Medical trip to Peru, Dominican Republic scheduled for spring break

Baylor students and faculty are scheduled to bring medical education to communities in to Peru and the Dominican Republic with a combination of nursing, pre-medicine and public health students. Photo courtesy of Dr. Beth Lanning

By Phoebe Alwine | Reporter

Baylor students and faculty are scheduled to bring medical education to communities around the globe.

During spring break, a combination of nursing, pre-medicine and public health students will be embarking on missions to bring help to Peru and the Dominican Republic.

Jeanne Carey, lab manager at the Louise Herrington School of Nursing and faculty leader of the trip to Peru, said that her team will be providing medical screenings and educational sessions to the city of Collique for people of all ages.

“We will be working with “Operación San Andrés” and they’ve been able to set it up to where we will actually go out into the community,” Carey said. “We’re servicing the people and letting them know that we care and that, you know, we are there for them.”

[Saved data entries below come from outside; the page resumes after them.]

(* ===== verification/JsText.v ===== *)
(** * More of the JavaScript string library

    [replaceAll], [includes], [indexOf], [encodeURIComponent], base64, and the
    greedy match of a character class to the end of the string. *)

From S2P Require Import Prelude JsBase JsRegex.
From Stdlib Require Import Ascii.
From Stdlib Require String.

(** ** [s.replaceAll(pat, rep)] for a pattern that is not empty *)

(** [skip]: how many characters of a match are left to drop. *)
Fixpoint replace_from (pat rep : string) (skip : nat) (s : string) : string :=
  match s with
  | EmptyString => EmptyString
  | String a s' =>
      match skip with
      | S k => replace_from pat rep k s'
      | O =>
          if starts_with pat s then rep +:+ replace_from pat rep (String.length pat - 1) s'
          else String a (replace_from pat rep 0 s')
      end
  end.

Definition replace_all (pat rep s : string) : string := replace_from pat rep 0 s.

(** ** [hay.includes(needle)], [/needle/i.test(hay)] *)

Fixpoint includes (needle hay : string) : bool :=
  starts_with needle hay ||
  match hay with EmptyString => false | String _ hay' => includes needle hay' end.

Definition includes_ci (needle hay : string) : bool := includes (to_lower needle) (to_lower hay).

(** [s.endsWith(c)] for one character. *)
Fixpoint ends_with (c : ascii) (s : string) : bool :=
  match s with
  | EmptyString => false
  | String a EmptyString => Ascii.eqb a c
  | String _ s' => ends_with c s'
  end.

(** ** [encodeURIComponent] *)

Definition uri_unreserved (a : ascii) : bool :=
  is_alpha a || is_digit a || str_has a "-_.!~*'()".

Definition hex_upper (n : N) : ascii := ascii_of_N (if (n <? 10)%N then 48 + n else 55 + n).

Definition percent (a : ascii) : string :=
  let n := N_of_ascii a in "%" +:+ str1 (hex_upper (n / 16)) +:+ str1 (hex_upper (n mod 16)).

Definition encodeURIComponent (s : string) : string :=
  str_map (fun a => if uri_unreserved a then str1 a else percent a) s.

(** ** base64 *)

Definition b64_alphabet : string := "ABCDEFGHIJKLMNOPQRSTUVWXYZabcdefghijklmnopqrstuvwxyz0123456789+/".

Definition b64_char (n : N) : string :=
  match String.get (N.to_nat n) b64_alphabet with Some a => str1 a | None => EmptyString end.

(** The value of a digit; [-] and [_] are the URL-safe [+] and [/]. *)
Definition b64_value (a : ascii) : option N :=
  let n := N_of_ascii a in
  if between 65 90 a then Some (n - 65)%N
  else if between 97 122 a then Some (n - 71)%N
  else if is_digit a then Some (n + 4)%N
  else if Ascii.eqb a "+" || Ascii.eqb a "-" then Some 62%N
  else if Ascii.eqb a "/" || Ascii.eqb a "_" then Some 63%N
  else None.

(** Three bytes are four digits. *)
Fixpoint b64_encode (l : list N) : string :=
  match l with
  | [] => EmptyString
  | [x] => b64_char (x / 4) +:+ b64_char (x mod 4 * 16) +:+ "=="
  | [x; y] => b64_char (x / 4) +:+ b64_char (x mod 4 * 16 + y / 16) +:+ b64_char (y mod 16 * 4) +:+ "="
  | x :: y :: z :: l' =>
      b64_char (x / 4) +:+ b64_char (x mod 4 * 16 + y / 16) +:+ b64_char (y mod 16 * 4 + z / 64) +:+
      b64_char (z mod 64) +:+ b64_encode l'
  end.

(** Four digits are three bytes; digits that do not fill a byte are dropped. *)
Fixpoint b64_bytes (l : list N) : list N :=
  match l with
  | a :: b :: c :: d :: l' =>
      ((a * 4 + b / 16) :: (b mod 16 * 16 + c / 4) :: (c mod 4 * 64 + d) :: b64_bytes l')%N
  | [a; b; c] => [a * 4 + b / 16; b mod 16 * 16 + c / 4]%N
  | [a; b] => [a * 4 + b / 16]%N
  | _ => []
  end.

Definition bytes_of (s : string) : list N := map N_of_ascii (String.list_ascii_of_string s).
Definition of_bytes (l : list N) : string := String.string_of_list_ascii (map ascii_of_N l).

(** [Buffer.from(s, "utf8").toString("base64")], [Buffer.from(s, "base64").toString("utf8")]:
    a string is its bytes; characters that are no digits are skipped. *)
Definition to_base64 (s : string) : string := b64_encode (bytes_of s).
Definition from_base64 (s : string) : string :=
  of_bytes (b64_bytes (omap b64_value (String.list_ascii_of_string s))).

(** ** Lemmas: [split] and [join] *)

Lemma str_has_app c s t : str_has c (s +:+ t) = str_has c s || str_has c t.
Proof. induction s as [|a s IH]; [done|]. rewrite str_app_cons. cbn [str_has]. by rewrite IH, orb_assoc. Qed.

Lemma split_one c s : str_has c s = false -> split_char c s = [s].
Proof.
  induction s as [|a s IH]; [done|]. cbn [str_has split_char]. intros [-> H]%orb_false_iff. by rewrite IH.
Qed.

Lemma split_app c s t : str_has c s = false -> split_char c (s +:+ String c t) = s :: split_char c t.
Proof.
  induction s as [|a s IH].
  - intros _. rewrite str_app_nil_l. cbn [split_char]. by rewrite Ascii.eqb_refl.
  - cbn [str_has]. intros [Ha H]%orb_false_iff. rewrite str_app_cons. cbn [split_char]. by rewrite Ha, IH.
Qed.

Lemma split_join c l :
  l <> [] -> (forall s, s ∈ l -> str_has c s = false) -> split_char c (join (str1 c) l) = l.
Proof.
  intros Hne Hl. induction l as [|s l IH]; [done|]. destruct l as [|t l].
  - apply split_one, Hl. left.
  - change (join (str1 c) (s :: t :: l)) with (s +:+ str1 c +:+ join (str1 c) (t :: l)).
    unfold str1 at 1. rewrite str_app_cons, str_app_nil_l, split_app by (apply Hl; left).
    f_equal. apply IH; [done|]. intros u Hu. apply Hl. by right.
Qed.

Lemma split_pieces c s t : t ∈ split_char c s -> str_has c t = false.
Proof.
  revert t. induction s as [|a s IH]; intros t; cbn [split_char].
  - intros ->%list_elem_of_singleton. done.
  - destruct (Ascii.eqb a c) eqn:Ea.
    + intros [->|Ht]%elem_of_cons; [done|auto].
    + destruct (split_char c s) as [|w ws].
      * intros ->%list_elem_of_singleton. cbn [str_has]. by rewrite Ea.
      * intros [->|Ht]%elem_of_cons; [|apply IH; by right].
        cbn [str_has]. rewrite Ea. apply IH. left.
Qed.

Lemma split_nonempty c s : split_char c s <> [].
Proof.
  destruct s as [|a s]; cbn [split_char]; [done|]. destruct (Ascii.eqb a c); [done|].
  by destruct (split_char c s).
Qed.

Lemma join_split_char c s : join (str1 c) (split_char c s) = s.
Proof.
  induction s as [|a s IH]; [done|]. cbn [split_char]. destruct (Ascii.eqb a c) eqn:Ea.
  - apply Ascii.eqb_eq in Ea as ->. pose proof (split_nonempty c s). destruct (split_char c s) as [|w ws]; [done|].
    change (join (str1 c) (EmptyString :: w :: ws)) with (EmptyString +:+ str1 c +:+ join (str1 c) (w :: ws)).
    by rewrite IH, str_app_nil_l.
  - pose proof (split_nonempty c s). destruct (split_char c s) as [|w ws]; [done|].
    destruct ws as [|w' ws]; [cbn [join] in *; by rewrite IH|].
    rewrite <-IH. reflexivity.
Qed.

(** ** Lemmas: a character class up to the end *)

Lemma star_chr_all {A} (p : ascii -> bool) (k : list ascii -> caps -> option A) s c x n :
  forallb p s = true -> (length s <= n)%nat -> k [] c = Some x ->
  star true (fun s c k => run (Chr p) s c k) k n s c = Some x.
Proof.
  revert n. induction s as [|a s IH]; intros n Hs Hn Hk.
  - destruct n; simpl; by rewrite ?Hk.
  - destruct n as [|n]; simpl in Hn; [lia|]. simpl in Hs. apply andb_true_iff in Hs as [Ha Hs].
    change (match run (Chr p) (a :: s) c (fun s' c' =>
        if (length s' <? length (a :: s))%nat then star true (fun s c k => run (Chr p) s c k) k n s' c' else None)
      with Some y => Some y | None => k (a :: s) c end = Some x).
    cbn [run]. rewrite Ha. rewrite (proj2 (Nat.ltb_lt _ _)) by (simpl; lia). rewrite IH; [done|done|lia|done].
Qed.

(** ** Lemmas: base64 *)

Lemma b64_char_value n : (n < 64)%N -> exists a, b64_char n = str1 a /\ b64_value a = Some n.
Proof.
  intros Hn. rewrite <-(N2Nat.id n). set (m := N.to_nat n).
  assert (m < 64)%nat as Hm by (unfold m; lia). clearbody m. clear n Hn.
  do 64 (destruct m as [|m]; [eexists; split; reflexivity|]). lia.
Qed.

Lemma three_bytes (l : list N) (P : list N -> Prop) :
  P [] -> (forall x, P [x]) -> (forall x y, P [x; y]) -> (forall x y z l, P l -> P (x :: y :: z :: l)) -> P l.
Proof.
  intros H0 H1 H2 H3. enough (forall n l, (length l <= n)%nat -> P l) by eauto.
  clear l. induction n as [|n IH]; intros l Hl; [destruct l; [done|simpl in Hl; lia]|].
  destruct l as [|x [|y [|z l]]]; [done..|]. apply H3, IH. simpl in Hl. lia.
Qed.

Definition digits (s : string) : list N := omap b64_value (String.list_ascii_of_string s).

Lemma digits_app s t : digits (s +:+ t) = digits s ++ digits t.
Proof. unfold digits. rewrite str_ascii_app. apply omap_app. Qed.

Lemma digits_char n : (n < 64)%N -> digits (b64_char n) = [n].
Proof. intros (a & -> & H)%b64_char_value. unfold digits. simpl. by rewrite H. Qed.

Ltac divmod := zify; Z.to_euclidean_division_equations; lia.

Lemma b64_roundtrip l : Forall (fun n => (n < 256)%N) l -> b64_bytes (digits (b64_encode l)) = l.
Proof.
  pattern l. apply three_bytes; clear l; cbn [b64_encode].
  - done.
  - intros x Hx. decompose_Forall. rewrite !digits_app, !digits_char by divmod. simpl.
    f_equal. divmod.
  - intros x y Hx. decompose_Forall. rewrite !digits_app, !digits_char by divmod. simpl.
    f_equal; [|f_equal]; divmod.
  - intros x y z l IH Hx. decompose_Forall. rewrite !digits_app, !digits_char by divmod.
    cbn [app b64_bytes]. rewrite IH by done. f_equal; [|f_equal; [|f_equal]]; divmod.
Qed.

Lemma bytes_roundtrip s : of_bytes (bytes_of s) = s.
Proof.
  unfold of_bytes, bytes_of. rewrite map_map, (map_ext _ id), map_id.
  - apply String.string_of_list_ascii_of_string.
  - apply ascii_N_embedding.
Qed.

Lemma base64_roundtrip s : from_base64 (to_base64 s) = s.
Proof.
  unfold from_base64, to_base64. rewrite <-(bytes_roundtrip s) at 2. f_equal.
  apply b64_roundtrip. unfold bytes_of. apply Forall_fmap, Forall_true. intros a. apply N_ascii_bounded.
Qed.

(** ** Lemmas: [replaceAll] *)

Lemma prefix_nil s : String.prefix EmptyString s = true.
Proof. by destruct s. Qed.

Lemma prefix_app p s : String.prefix p (p +:+ s) = true.
Proof.
  induction p as [|a p IH]; [apply prefix_nil|]. rewrite str_app_cons. cbn [String.prefix].
  by destruct (ascii_dec a a).
Qed.

Lemma starts_with_app p s : starts_with p (p +:+ s) = true.
Proof. apply prefix_app. Qed.

Lemma length_text s t : String.length (s +:+ t) = (String.length s + String.length t)%nat.
Proof. induction s as [|a s IH]; [by rewrite str_app_nil_l|]. rewrite str_app_cons. cbn. by rewrite IH. Qed.

Lemma str_app_inj (s t u : string) : s +:+ t = s +:+ u -> t = u.
Proof. induction s as [|a s IH]; [done|]. rewrite !str_app_cons. intros [=]. auto. Qed.

Lemma prefix_cons a p b s : String.prefix (String a p) (String b s) = Ascii.eqb a b && String.prefix p s.
Proof.
  cbn [String.prefix]. destruct (ascii_dec a b) as [<-|H]; [by rewrite Ascii.eqb_refl|].
  by rewrite (proj2 (Ascii.eqb_neq a b)).
Qed.

Lemma replace_skip pat rep p s :
  replace_from pat rep (String.length p) (p +:+ s) = replace_from pat rep 0 s.
Proof. induction p as [|a p IH]; [done|]. by rewrite str_app_cons. Qed.

Lemma replace_all_match a pat rep s :
  replace_all (String a pat) rep (String a pat +:+ s) = rep +:+ replace_all (String a pat) rep s.
Proof.
  unfold replace_all. rewrite str_app_cons. cbn [replace_from String.length].
  unfold starts_with. rewrite prefix_cons, Ascii.eqb_refl, prefix_app, Nat.sub_succ, Nat.sub_0_r. cbn [andb].
  by rewrite replace_skip.
Qed.

Lemma replace_all_other a pat rep b s :
  b <> a -> replace_all (String a pat) rep (String b s) = String b (replace_all (String a pat) rep s).
Proof.
  intros Hb. unfold replace_all. cbn [replace_from]. unfold starts_with.
  by rewrite prefix_cons, (proj2 (Ascii.eqb_neq a b)).
Qed.

(** A pattern of one character. *)
Lemma replace_all_char c rep s :
  replace_all (str1 c) rep s = str_map (fun a => if Ascii.eqb a c then rep else str1 a) s.
Proof.
  induction s as [|a s IH]; [done|]. cbn [str_map]. rewrite <-IH. destruct (Ascii.eqb a c) eqn:E.
  - apply Ascii.eqb_eq in E as ->. apply (replace_all_match c EmptyString).
  - apply Ascii.eqb_neq in E. by apply replace_all_other.
Qed.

The trip to Peru includes students from the Medical Service Organization on Baylor’s campus and current nursing students at the Louise Herrington School of Nursing.

Carey said that during their mission, the team members will come away with an understanding of collaborative healthcare. Some students are nursing, clinical sciences or pre-med, and Carey said that they all recognize the importance of different fields working together to achieve a common goal.

While Carey and her team are spreading care to those in Collique, Dr. Beth Lanning, associate chair of the department of Public Health and faculty leader, and El Pasp senior Carla Viesca student leader, will travel with their team to La Romana, Dominican Republic.

Working alongside El Buen Samaritano hospital a team with members from the Multicultural Association of pre-health students and public health students will provide education to the villages.

“We do predominately healthcare education,” Dr. Lanning said. “We will take blood pressures, do health education for the kids on hygiene and dental care, we talk about cardiovascular diseases and healthy eating, and then we are doing a very special project this time, so we’re educating on feminine hygiene.”

Viesca will be going on the trip for the second time, said she has learned about the great need for femine hygiene education and said the team will be distributing reusable sanitary pads for women.

Viesca said that in this area, feminine hygiene is often frowned upon and the lack of education is something El Buen Samaritano and the team are passionate to educate about.

“We’re trying to go in and teach them a little bit about their own body,” Viesca said.

Lanning said that this trip is unique because they are bringing a strong presence of Public Health and education to these villages that have never had any.

“I would say that the big mission is twofold,” Lanning said. “One is to listen. And the other is to serve.”

Through the work of these two groups, health education and medical help will be given to a great amount of people who desperately need it.